The psychiatrist found Mr Shearer suffered from major depressive disorder related to his mother's death, which Mr Shearer disagreed with. Whilst recommending that Mr Shearer should not immediately return to work, the psychiatrist made no reference to any restrictions on employment or areas of employment.
In May 2013, Mr Shearer's treating doctor advised iSelect that Mr Shearer's antidepressant medication was reducing his symptoms of anxiety and depression. She suggested that Mr Shearer return to work on a graduated basis and that he was unlikely to suffer any permanent disability as a result of his work-related condition.
Mr Shearer returned to work, initially on a graduated return to work plan, however his hours quickly increased.
After several weeks he was told that his performance was not up to standard, with management suggesting he take leave on "income protection". Mr Shearer subsequently made a WorkCover claim which was accepted. He was able to obtain work in 2016 with a similar online company, however he did not have sales targets and he worked minimal hours as a casual. Mr Shearer's employment with iSelect was formally terminated in 2017.
Mr Shearer made a claim for compensation for personal injury in the County Court, arguing that iSelect had breached its duty of care to him because it was on notice of his stress-like condition, and that it had been reasonably foreseeable that he was at risk of psychological injury from work pressures and sales targets.
Mr Shearer argued that iSelect should have reasonably foreseen that he was at risk of psychological injury from November 2012, and that it should have:
- allowed Mr Shearer to remain in the energy division handling "in-bound calls" (i.e. not a sales role);
- facilitated a transfer to the compliance team, where he would not have sales targets; and
- avoided imposing any additional targets on him.

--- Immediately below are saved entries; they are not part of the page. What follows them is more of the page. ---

(* ===== verification/ContentSafety.v ===== *)
(** * What reading content guarantees

    Whatever the kernel answers, every descriptor that was opened is closed; the
    digest of a file is computed in bounded time over exactly its recorded size;
    two files are reported equal only when the same bytes were read from both,
    and under the exact policy every redundant file of a stored group has the
    content of its keeper. *)

From S2P Require Import Prelude DedupKeeper DedupPlan DedupSafety ContentIO.

#[local] Arguments path_parts : simpl never.
#[local] Arguments stat_matches_snapshot : simpl never.

(** ** Descriptors *)

Definition opt_set (o : option Z) : gset Z := match o with Some n => {[n]} | None => ∅ end.

(** Besides [base], exactly the descriptors of the local variables are open. *)
Definition holds (base : gset Z) (d f : option Z) (o : OS) : Prop :=
  directory_descriptor o = d ∧ file_descriptor o = f ∧
  fds o = opt_set d ∪ opt_set f ∪ base ∧
  opt_set d ## base ∧ opt_set f ## base ∧ opt_set d ## opt_set f.

Definition held (base : gset Z) (o : OS) : Prop := ∃ d f, holds base d f o.

(** [m] leaves the open descriptors as they were, whether it returns or raises. *)
Definition balanced {A} (m : IO A) : Prop := ∀ o, fds (m o).1 = fds o.

Lemma balanced_bind {A B} (m : IO A) (f : A → IO B) :
  balanced m → (∀ a, balanced (f a)) → balanced (m ≫= f).
Proof.
  intros Hm Hf o. specialize (Hm o). rewrite stm_bind_eq. destruct (m o) as [o1 [a|e]]; [|done].
  by rewrite (Hf a o1).
Qed.

Lemma balanced_ret {A} (a : A) : balanced (mret a : IO A).
Proof. done. Qed.

Lemma balanced_throw {A} e : balanced (throw e : IO A).
Proof. done. Qed.

Lemma balanced_throw_if b e : balanced (throw_if b e : IO unit).
Proof. done. Qed.

Lemma balanced_fstat st : balanced (os_fstat st).
Proof. by destruct st. Qed.

Lemma balanced_readinto run i : balanced (readinto run i).
Proof. unfold readinto. by destruct (reads run i). Qed.

Lemma balanced_count n : balanced (count_bytes n).
Proof. done. Qed.

Lemma balanced_poll cancelled : balanced (poll cancelled).
Proof. destruct cancelled; [|done]. intros o. done. Qed.

Lemma balanced_os_error {A} (m : IO A) : balanced m → balanced (os_error_is_change m).
Proof. intros Hm o. specialize (Hm o). unfold os_error_is_change. by destruct (m o) as [o1 [a|[]]]. Qed.

Create HintDb balanced discriminated.
#[local] Hint Resolve balanced_ret balanced_throw balanced_throw_if balanced_fstat
  balanced_readinto balanced_count balanced_poll : balanced.

Ltac balance :=
  repeat first
    [ solve [eauto 2 with balanced]
    | match goal with
      | |- balanced (os_error_is_change _) => apply balanced_os_error
      | |- balanced (_ ≫= _) => apply balanced_bind; [|intros ?]
      | |- balanced (match ?x with _ => _ end) => destruct x
      end ].

Section descriptors.
Variables (sha256 : list byte → list byte) (working_directory : pystr)
  (cancelled : option (nat → bool)).

Abbreviation open_regular_descriptor := (open_regular_descriptor working_directory).
Abbreviation with_stream := (with_stream working_directory).

(** A successful open adds one descriptor that was not open. *)
Lemma os_open_fresh b o o' fd :
  os_open b o = (o', Ok fd) → fd ∉ fds o ∧ o' = upd fds (union {[fd]}) o.
Proof.
  unfold os_open. destruct b; [|done]. rewrite get_bind. cbv zeta. rewrite modify_bind.
  intros [= <- <-]. split; [apply is_fresh|done].
Qed.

Judge O'Neill of the County Court found that as of November 2012, when Mr Shearer had suggested to his manager that his "conversion rate" was very low and that his doctor had recommended a move to a non-sales role, it was reasonably foreseeable by an employer in the position of iSelect that Mr Shearer was at risk of suffering psychological illness.
The judge found that:
- iSelect granted Mr Shearer considerable time off to deal with his stress;1
- iSelect had not been provided with a medical opinion from Mr Shearer's doctor regarding his stress-related symptoms, how these should be managed or any limitations until May 2013;
- iSelect ran a sales operation and Mr Shearer was employed as a sales consultant;
- Mr Shearer had recommitted to working at iSelect in January 2013; and
- iSelect had referred Mr Shearer to a psychiatrist when he struggled to meet his targets.

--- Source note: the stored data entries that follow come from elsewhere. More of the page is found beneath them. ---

(** [_promote_document] *)
Definition promote_document (s : FileSnapshot) (pages_ completed : Z) (metadata : pystr)
    (digest : option pystr) (st : pdf_status) (start end_ : Z) (partial : bool) (errors : Z)
    (document_error : option (pystr * pystr)) (now : Z) (r : PdfRoute) : PdfRoute :=
  let key := file_key s in
  let sig := processing_signature cfg in
  let rows := staged_rows key sig r in
  let r := upd pages (λ ps, published key rows ∪ filter (λ row, row.1.1 ≠ key) ps) r in
  let retryable_page := bool_decide (st = Partial) && has_retryable_page_error key sig r in
  let prior := match documents r !! key with Some d => transient_retry_count d | None => 0 end in
  let retries := if retryable_page then prior + 1 else 0 in
  let r := update_document key (λ d,
    {| doc_path := path s; doc_size := size s; doc_mtime_ns := mtime_ns s;
       doc_birthtime_ns := birthtime_ns s; doc_signature := doc_signature d; doc_status := st;
       page_count := Some pages_; completed_pages := completed;
       native_pages := sum_rows is_native (λ _, 1) rows; ocr_pages := sum_rows is_ocr (λ _, 1) rows;
       native_chars := sum_rows is_native chars rows; ocr_chars := sum_rows is_ocr chars rows;
       binary_digest := digest; page_start := Some start; page_end := Some end_;
       is_partial := partial; page_errors_count := errors; metadata_json := Some metadata;
       error_type := fst <$> document_error; error_message := snd <$> document_error;
       transient_retry_count := retries;
       next_retry_ns := if retryable_page then Some (retry_at now retries) else None;
       last_seen_run_id := last_seen_run_id d |}) r in
  if bool_decide (st = Done) then delete_staging key r else r.

(** ** Failures *)

(** [_store_document_warnings] *)
Definition store_document_warnings (s : FileSnapshot) (stage : pystr) (warnings : Z)
    (samples : list pystr) : PdfRoute → PdfRoute :=
  let row := (file_key s, processing_signature cfg, stage) in
  upd document_warnings (if warnings <=? 0 then delete row else insert row (warnings, samples)).

Definition path_conflict : pdf_exception :=
  OtherError (py "IntegrityError") (py "UNIQUE constraint failed: documents.path").

(** [_store_failure]: one transaction, undone when another document has the path. *)
Definition store_failure (s : FileSnapshot) (st : pdf_status) (type message : pystr)
    (transient reset_retry_count : bool) (now : Z) : P unit :=
  let key := file_key s in
  r ← get_state;
  throw_if (negb (bool_decide (stale_path_owners s r = []))) path_conflict;;
  let old := documents r !! key in
  let changed := match old with Some d => source_changed s d | None => false end in
  let prior := match old with Some d => if changed then 0 else transient_retry_count d
               | None => 0 end in
  let retries := if transient && reset_retry_count then 0 else if transient then prior + 1 else 0 in
  let next := if negb transient || reset_retry_count then None else Some (retry_at now retries) in
  when changed (modify (λ r, delete_warnings key (delete_page_errors key (delete_staging key r))));;
  let stored d :=
    upd error_type (λ _, Some type) (upd error_message (λ _, Some message)
    (upd transient_retry_count (λ _, retries) (upd next_retry_ns (λ _, next)
    (set_identity s st d)))) in
  modify (upd documents (λ ds, <[key := stored (default (fresh_document s st) (ds !! key))]> ds)).
End store.

#[global] Arguments file_key : simpl never.
#[global] Arguments source_changed : simpl never.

The judge found it was not reasonable to expect that iSelect create a new role for Mr Shearer outside of sales. Similarly, the suggestion that iSelect should restrict Mr Shearer's role to only handling certain calls would effectively be putting him into a new role and would impact his ability to earn income.
The judge found that failure by iSelect to take the action contended by Mr Shearer did not reveal a breach of duty owed to Mr Shearer.

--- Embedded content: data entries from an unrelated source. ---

(* ===== verification/PdfSession.v ===== *)
(** * The extraction of one document (capabilities/formats/pdf/pdf_route.py)

    The parent side of an isolated extraction: the messages of the child are
    consumed one by one, pages are staged in bounded batches, and a document ends
    completed, protected, cancelled, timed out or failed.  Around it the in-process
    extraction, the retry inside a run and the decision of the cache.

    The child is adversarial: a [stream] is any list of messages and the exception
    that ends it, if any; a cancellation between two messages is a stream that ends
    there.  The in-process engine is adversarial in the same way.  Texts of times
    and floats (timeouts, scales) only choose the stream and are left out; so are
    the disk checks, and the provenance of a page with its bytes in the size of a
    batch.  [json_limit] writes the evidence of an aborted sequence. *)

From S2P Require Import Prelude FileIdentity DedupKeeper PdfRetry PdfStore PdfCache.

#[global] Open Scope Z_scope.

Definition TEXT_BATCH_PAGES : Z := 4.
Definition PROMOTION_BATCH_BYTES : Z := 8 * 1024 * 1024.
Definition TRANSIENT_RETRIES_PER_RUN : nat := 1.

Inductive message : Type :=
| MWarnings (number : Z) (samples : list pystr)
| MRecovery (primary_error : option pystr)
| MRestart
| MProtected
| MFatal (type detail phase : pystr)
| MHeader (total start end_ : Z) (metadata : pystr)
| MPage (number : Z) (source text : pystr)
| MPageError (number : Z) (type text : pystr)
| MPageErrorLimit (number consecutive skipped : Z) (type text : pystr)
| MDone (total start end_ : Z).

Definition stream : Type := (list message * option pdf_exception)%type.

Record ErrorLimit : Type := {
  last_attempted_page : Z;
  consecutive_errors : Z;
  skipped_pages : Z;
  last_error_type : pystr;
  last_error_message : pystr
}.

(** [_IsolatedExtractionState]; [x_evidence] is the primary error of the recovery
    evidence. *)
Record Extraction : Type := {
  initial_staged_pages : Z;
  x_native : Z;
  x_ocr : Z;
  x_errors : Z;
  x_total : Z;
  x_start : Z;
  x_end : Z;
  x_metadata : pystr;
  prepared : bool;
  warning_count : Z;
  warning_samples : list pystr;
  x_evidence : option (option pystr);
  page_diagnostic : option PdfFailureDiagnostic;
  page_error_limit : option ErrorLimit;
  x_batch : list message;
  batch_bytes : Z
}.

#[export] Instance Extraction_eta : Eta Extraction := λ x,
  {| initial_staged_pages := initial_staged_pages x; x_native := x_native x; x_ocr := x_ocr x;
     x_errors := x_errors x; x_total := x_total x; x_start := x_start x; x_end := x_end x;
     x_metadata := x_metadata x; prepared := prepared x; warning_count := warning_count x;
     warning_samples := warning_samples x; x_evidence := x_evidence x;
     page_diagnostic := page_diagnostic x; page_error_limit := page_error_limit x;
     x_batch := x_batch x; batch_bytes := batch_bytes x |}.

Definition new_extraction (staged : Z) : Extraction :=
  {| initial_staged_pages := staged; x_native := 0; x_ocr := 0; x_errors := 0; x_total := 0;
     x_start := 0; x_end := 0; x_metadata := py "{}"; prepared := false; warning_count := 0;
     warning_samples := []; x_evidence := None; page_diagnostic := None; page_error_limit := None;
     x_batch := []; batch_bytes := 0 |}.

(** [reset_for_structural_recovery] *)
Definition reset_for_structural_recovery (x : Extraction) : Extraction :=
  upd x_batch (λ _, []) (upd batch_bytes (λ _, 0) (upd x_native (λ _, 0) (upd x_ocr (λ _, 0)
  (upd x_errors (λ _, 0) (upd page_diagnostic (λ _, None) (upd page_error_limit (λ _, None)
  (upd prepared (λ _, false) x))))))).

Record DocumentResult : Type := {
  result_status : pdf_status;
  result_native : Z;
  result_ocr : Z;
  result_errors : Z;
  timed_out : bool;
  result_warnings : Z;
  transient : bool;
  recycled : bool
}.

Definition result_of (st : pdf_status) : DocumentResult :=
  {| result_status := st; result_native := 0; result_ocr := 0; result_errors := 0;
     timed_out := false; result_warnings := 0; transient := false; recycled := false |}.

#[export] Instance DocumentResult_eta : Eta DocumentResult := λ d,
  {| result_status := result_status d; result_native := result_native d;
     result_ocr := result_ocr d; result_errors := result_errors d; timed_out := timed_out d;
     result_warnings := result_warnings d; transient := transient d; recycled := recycled d |}.

(** The tables and the local state of the extraction. *)
Abbreviation Session := (PdfRoute * Extraction)%type.
Abbreviation X := (stm Session pdf_exception).

Definition on_route {A} (m : P A) : X A :=
  λ st, match m st.1 with (r, a) => ((r, st.2), a) end.
Definition set_route (f : PdfRoute → PdfRoute) : X unit := modify (λ st, (f st.1, st.2)).
Definition set_local (f : Extraction → Extraction) : X unit := modify (λ st, (st.1, f st.2)).

(** The length of a text in UTF-8. *)
Definition utf8_length (text : pystr) : Z :=
  sum_with (λ c, if c <? 128 then 1 else if c <? 2048 then 2 else if c <? 65536 then 3 else 4) text.

Definition emit (e : review) : PdfRoute → PdfRoute := upd reviews (cons e).

(** [type(exc).__name__] and [str(exc)] *)
Definition exception_type (e : pdf_exception) : pystr :=
  match e with
  | CancellationRequested => py "CancellationRequested"
  | PdfDocumentTimeout _ _ => py "PdfDocumentTimeout"
  | PdfChildProcessError _ _ _ => py "PdfChildProcessError"
  | PdfChildReportedError _ _ _ => py "PdfChildReportedError"
  | OtherError t _ => t
  end.

Definition exception_text (e : pdf_exception) : pystr :=
  match e with
  | CancellationRequested => py "cancelled"
  | PdfDocumentTimeout text _ | PdfChildProcessError text _ _ | OtherError _ text => text
  | PdfChildReportedError t detail _ => t ++ py ": " ++ detail
  end.

(** [_isolated_failure_details] *)
Definition isolated_failure_details (e : pdf_exception) : pystr * pystr * pystr * option Z :=
  match e with
  | PdfChildReportedError t detail phase => (t, detail, phase, None)
  | PdfChildProcessError text phase exit => (exception_type e, text, phase, exit)
  | PdfDocumentTimeout text phase => (exception_type e, text, phase, None)
  | _ => (exception_type e, exception_text e, py "unknown", None)
  end.

Section session.
Variables (cfg : PdfConfig) (casefold : pystr → pystr) (json_limit : ErrorLimit → pystr)
  (s : FileSnapshot) (digest : option pystr) (now : Z).

Let key := file_key s.
Let sig := processing_signature cfg.

Definition successful_staged_page_count (r : PdfRoute) : Z := count (staged_successes key sig r).

(** ** Batches *)

(** [_flush_extraction_batch]: one message *)
Definition stage_message (m : message) (r : PdfRoute) : PdfRoute :=
  match m with
  | MPage number source text => store_staging_page key sig number source text r
  | MPageError number type text => store_page_failure cfg s number type text r
  | _ => r
  end.

Definition flush_extraction_batch (ms : list message) (r : PdfRoute) : PdfRoute :=
  foldl (λ r m, stage_message m r) r ms.

(** [_flush_isolated_batch] *)
Definition flush_isolated_batch (clear : bool) : X unit :=
  modify (λ st,
    match x_batch st.2 with
    | [] => st
    | ms => (flush_extraction_batch ms st.1,
             if clear then upd x_batch (λ _, []) (upd batch_bytes (λ _, 0) st.2) else st.2)
    end).

(** ** Messages *)

(** [_consume_isolated_page_message] *)
Definition consume_isolated_page_message (m : message) (x : Extraction) : Extraction :=
  match m with
  | MPage _ source text =>
      let ocr := bool_decide (source = py "ocr") in
      upd x_batch (λ b, b ++ [m]) (upd batch_bytes (Z.add (utf8_length text))
      (upd x_native (Z.add (if ocr then 0 else 1)) (upd x_ocr (Z.add (if ocr then 1 else 0)) x)))
  | MPageError _ type text =>
      upd x_batch (λ b, b ++ [m]) (upd batch_bytes (Z.add (utf8_length text))
      (upd x_errors (Z.add 1)
      (upd page_diagnostic (λ _, Some (classify_pdf_failure casefold type text
                                          (py "page_extraction") None false)) x)))
  | MPageErrorLimit number consecutive skipped type text =>
      upd page_error_limit (λ _, Some
        {| last_attempted_page := number + 1; consecutive_errors := consecutive;
           skipped_pages := skipped; last_error_type := type; last_error_message := text |})
      (upd x_end (λ e, Z.min e (number + 1))
      (upd page_diagnostic (λ _, Some (classify_pdf_failure casefold (py "PdfPageSequenceAborted")
         (dec_text consecutive ++ py " consecutive page extraction failures; last error " ++
          type ++ py ": " ++ text) (py "page_extraction") None false)) x))
  | MDone total start end_ =>
      upd x_total (λ _, total) (upd x_start (λ _, start)
      (match page_error_limit x with None => upd x_end (λ _, end_) x | Some _ => x end))
  | _ => x
  end.

(** [_handle_isolated_protected] *)
Definition handle_isolated_protected : X DocumentResult :=
  on_route (store_failure cfg s Protected (py "EncryptedPdf") (py "password required") false false now);;
  st ← get_state;
  set_route (store_document_warnings cfg s (py "extract") (warning_count st.2) (warning_samples st.2));;
  set_route (emit (Publish (classify_pdf_failure casefold (py "EncryptedPdf")
                              (py "password required") (py "open") None false) Protected));;
  mret (upd result_warnings (λ _, warning_count st.2) (result_of Protected)).

(** [_consume_isolated_message]: the result that ends the document, if any, and
    whether the batch may be flushed. *)
Definition consume_isolated_message (m : message) : X (option DocumentResult * bool) :=
  match m with
  | MWarnings number samples =>
      set_local (λ x, upd warning_count (Z.add number)
        (upd warning_samples (λ old, take 20 (first_occurrences [] (old ++ samples))) x));;
      mret (None, false)
  | MRecovery primary => set_local (upd x_evidence (λ _, Some primary));; mret (None, false)
  | MRestart =>
      set_local reset_for_structural_recovery;;
      set_route (restart_structural_recovery_attempt cfg s);;
      mret (None, false)
  | MProtected => result ← handle_isolated_protected; mret (Some result, false)
  | MFatal type detail phase => throw (PdfChildReportedError type detail phase)
  | MHeader total start end_ metadata =>
      set_local (λ x, upd x_total (λ _, total) (upd x_start (λ _, start) (upd x_end (λ _, end_)
        (upd x_metadata (λ _, metadata) x))));;
      set_route (prepare_document cfg s total metadata);;
      set_local (upd prepared (λ _, true));;
      mret (None, false)
  | _ => set_local (consume_isolated_page_message m);; mret (None, true)
  end.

The judge also found that even if he had accepted iSelect's failure to allow Mr Shearer to handle only "inbound calls", he was not satisfied that those steps themselves, if taken, "would have...significantly reduced the risk of Mr Shearer suffering psychological injury".2
Lessons for employers
Employers should exercise caution when relying on principles raised in common law injuries claims to inform the measures they should implement to reduce their risk of workplace injury. However, this case provides useful guidance for employers operating in a sales or target-driven environment to minimise the risk of psychological injury to their employees.
- Employers must be constantly vigilant to the fact that targets may create a risk of psychological injury to employees.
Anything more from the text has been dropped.